**Work task:**
Below this sentence is a listing; return exactly its lines from the one with "apply insert_plain_dom; [done|by" to the one with "- intros x Hx.", both kept, and nothing more.

**Data for processing:**
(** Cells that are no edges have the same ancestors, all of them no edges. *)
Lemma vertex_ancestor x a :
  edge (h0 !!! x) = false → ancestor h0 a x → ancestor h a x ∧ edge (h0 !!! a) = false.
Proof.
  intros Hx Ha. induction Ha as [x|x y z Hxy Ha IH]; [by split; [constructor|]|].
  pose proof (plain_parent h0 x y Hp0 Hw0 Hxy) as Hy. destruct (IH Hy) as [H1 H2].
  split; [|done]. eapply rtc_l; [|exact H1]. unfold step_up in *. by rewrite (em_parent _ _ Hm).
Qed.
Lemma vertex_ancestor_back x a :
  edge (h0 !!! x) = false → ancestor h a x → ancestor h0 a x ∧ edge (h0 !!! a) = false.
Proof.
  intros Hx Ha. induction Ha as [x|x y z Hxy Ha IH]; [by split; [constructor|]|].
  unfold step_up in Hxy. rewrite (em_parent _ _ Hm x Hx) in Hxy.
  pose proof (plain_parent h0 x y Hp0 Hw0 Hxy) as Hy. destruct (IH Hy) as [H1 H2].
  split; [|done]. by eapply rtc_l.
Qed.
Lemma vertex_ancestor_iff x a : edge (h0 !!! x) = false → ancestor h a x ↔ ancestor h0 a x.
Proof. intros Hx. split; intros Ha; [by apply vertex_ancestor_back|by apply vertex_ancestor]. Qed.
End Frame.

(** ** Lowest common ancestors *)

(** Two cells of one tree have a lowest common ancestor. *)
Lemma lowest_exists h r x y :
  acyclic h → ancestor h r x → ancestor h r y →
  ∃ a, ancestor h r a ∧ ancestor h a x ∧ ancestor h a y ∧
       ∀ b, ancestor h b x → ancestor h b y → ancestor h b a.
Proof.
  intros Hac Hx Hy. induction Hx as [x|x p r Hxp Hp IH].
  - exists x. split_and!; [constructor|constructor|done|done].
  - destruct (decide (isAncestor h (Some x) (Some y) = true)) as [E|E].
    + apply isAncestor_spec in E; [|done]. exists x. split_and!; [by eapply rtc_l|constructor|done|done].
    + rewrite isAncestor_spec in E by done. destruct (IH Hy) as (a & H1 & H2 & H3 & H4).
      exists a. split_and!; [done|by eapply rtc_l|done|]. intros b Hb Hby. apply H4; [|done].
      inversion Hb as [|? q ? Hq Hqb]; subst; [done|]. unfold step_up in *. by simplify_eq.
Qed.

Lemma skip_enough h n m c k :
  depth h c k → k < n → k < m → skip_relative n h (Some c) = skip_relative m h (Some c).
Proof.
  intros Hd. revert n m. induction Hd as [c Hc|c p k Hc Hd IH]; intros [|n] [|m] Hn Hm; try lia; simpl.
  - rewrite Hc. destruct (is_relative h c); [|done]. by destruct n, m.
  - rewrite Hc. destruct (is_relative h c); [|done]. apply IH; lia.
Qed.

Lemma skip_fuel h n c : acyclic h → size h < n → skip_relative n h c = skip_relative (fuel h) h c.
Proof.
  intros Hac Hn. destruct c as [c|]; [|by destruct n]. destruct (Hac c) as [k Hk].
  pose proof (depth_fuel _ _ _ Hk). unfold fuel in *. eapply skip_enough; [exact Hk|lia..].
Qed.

---

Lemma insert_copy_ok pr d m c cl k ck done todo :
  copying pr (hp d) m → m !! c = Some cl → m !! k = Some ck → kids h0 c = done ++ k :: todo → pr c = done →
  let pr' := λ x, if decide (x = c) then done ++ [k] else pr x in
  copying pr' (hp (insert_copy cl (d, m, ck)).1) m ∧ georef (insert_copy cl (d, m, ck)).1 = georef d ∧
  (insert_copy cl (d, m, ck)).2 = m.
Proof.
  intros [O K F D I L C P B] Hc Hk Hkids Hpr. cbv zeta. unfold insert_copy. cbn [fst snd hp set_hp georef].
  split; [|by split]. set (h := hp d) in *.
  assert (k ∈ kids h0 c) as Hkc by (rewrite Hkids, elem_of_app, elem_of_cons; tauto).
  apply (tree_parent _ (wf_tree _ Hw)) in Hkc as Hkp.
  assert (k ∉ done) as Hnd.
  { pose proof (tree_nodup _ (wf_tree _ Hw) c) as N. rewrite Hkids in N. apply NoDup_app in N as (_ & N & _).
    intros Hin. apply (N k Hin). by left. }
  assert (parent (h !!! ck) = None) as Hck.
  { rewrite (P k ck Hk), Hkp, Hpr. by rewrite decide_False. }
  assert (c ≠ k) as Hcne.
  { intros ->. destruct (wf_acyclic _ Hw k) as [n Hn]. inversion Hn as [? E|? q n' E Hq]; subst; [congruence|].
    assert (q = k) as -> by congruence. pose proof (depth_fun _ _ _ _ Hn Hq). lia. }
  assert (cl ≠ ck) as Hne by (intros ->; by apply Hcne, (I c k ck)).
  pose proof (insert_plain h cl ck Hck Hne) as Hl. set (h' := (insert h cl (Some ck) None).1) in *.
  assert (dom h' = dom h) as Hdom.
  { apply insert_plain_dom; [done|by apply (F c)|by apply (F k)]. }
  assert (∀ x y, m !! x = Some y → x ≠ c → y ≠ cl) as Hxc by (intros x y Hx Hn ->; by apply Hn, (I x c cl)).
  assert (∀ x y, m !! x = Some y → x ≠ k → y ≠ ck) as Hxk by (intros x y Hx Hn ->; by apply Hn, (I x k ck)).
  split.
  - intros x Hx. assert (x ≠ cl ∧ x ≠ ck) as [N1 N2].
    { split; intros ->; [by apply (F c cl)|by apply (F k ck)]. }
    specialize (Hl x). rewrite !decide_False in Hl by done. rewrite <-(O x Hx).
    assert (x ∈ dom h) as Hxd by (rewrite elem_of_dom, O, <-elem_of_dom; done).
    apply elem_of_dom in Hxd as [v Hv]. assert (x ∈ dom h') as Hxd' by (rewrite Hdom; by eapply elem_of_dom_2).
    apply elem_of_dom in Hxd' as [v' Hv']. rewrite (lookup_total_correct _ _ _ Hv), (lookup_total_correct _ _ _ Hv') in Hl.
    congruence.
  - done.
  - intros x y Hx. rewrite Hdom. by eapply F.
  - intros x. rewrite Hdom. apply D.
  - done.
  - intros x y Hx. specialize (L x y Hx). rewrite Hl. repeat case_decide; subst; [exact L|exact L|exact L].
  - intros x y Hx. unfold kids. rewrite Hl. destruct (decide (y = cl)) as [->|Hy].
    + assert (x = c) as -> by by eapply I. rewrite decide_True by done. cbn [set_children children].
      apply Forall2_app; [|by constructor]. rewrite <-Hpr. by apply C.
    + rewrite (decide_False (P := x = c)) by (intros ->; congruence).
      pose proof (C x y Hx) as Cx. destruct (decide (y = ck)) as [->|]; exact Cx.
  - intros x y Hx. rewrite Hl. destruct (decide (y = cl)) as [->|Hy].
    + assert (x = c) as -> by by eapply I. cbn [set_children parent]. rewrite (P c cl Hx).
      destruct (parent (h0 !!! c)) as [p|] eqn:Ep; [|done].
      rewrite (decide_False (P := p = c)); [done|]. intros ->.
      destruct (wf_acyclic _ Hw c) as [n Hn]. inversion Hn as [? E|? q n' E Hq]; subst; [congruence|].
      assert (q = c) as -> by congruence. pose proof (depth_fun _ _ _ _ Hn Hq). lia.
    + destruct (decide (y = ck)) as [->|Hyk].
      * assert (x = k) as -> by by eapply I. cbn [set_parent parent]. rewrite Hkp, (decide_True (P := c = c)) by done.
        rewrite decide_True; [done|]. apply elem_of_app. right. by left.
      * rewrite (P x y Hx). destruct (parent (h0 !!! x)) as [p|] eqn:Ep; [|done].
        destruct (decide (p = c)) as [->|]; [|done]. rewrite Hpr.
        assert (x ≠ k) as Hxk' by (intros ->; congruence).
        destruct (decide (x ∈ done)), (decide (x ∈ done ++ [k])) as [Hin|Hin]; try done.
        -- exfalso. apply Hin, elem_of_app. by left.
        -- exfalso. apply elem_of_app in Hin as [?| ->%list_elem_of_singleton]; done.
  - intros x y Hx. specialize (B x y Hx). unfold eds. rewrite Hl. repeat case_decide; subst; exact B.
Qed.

**Task result:**
  { apply insert_plain_dom; [done|by apply (F c)|by apply (F k)]. }
  assert (∀ x y, m !! x = Some y → x ≠ c → y ≠ cl) as Hxc by (intros x y Hx Hn ->; by apply Hn, (I x c cl)).
  assert (∀ x y, m !! x = Some y → x ≠ k → y ≠ ck) as Hxk by (intros x y Hx Hn ->; by apply Hn, (I x k ck)).
  split.
  - intros x Hx. assert (x ≠ cl ∧ x ≠ ck) as [N1 N2].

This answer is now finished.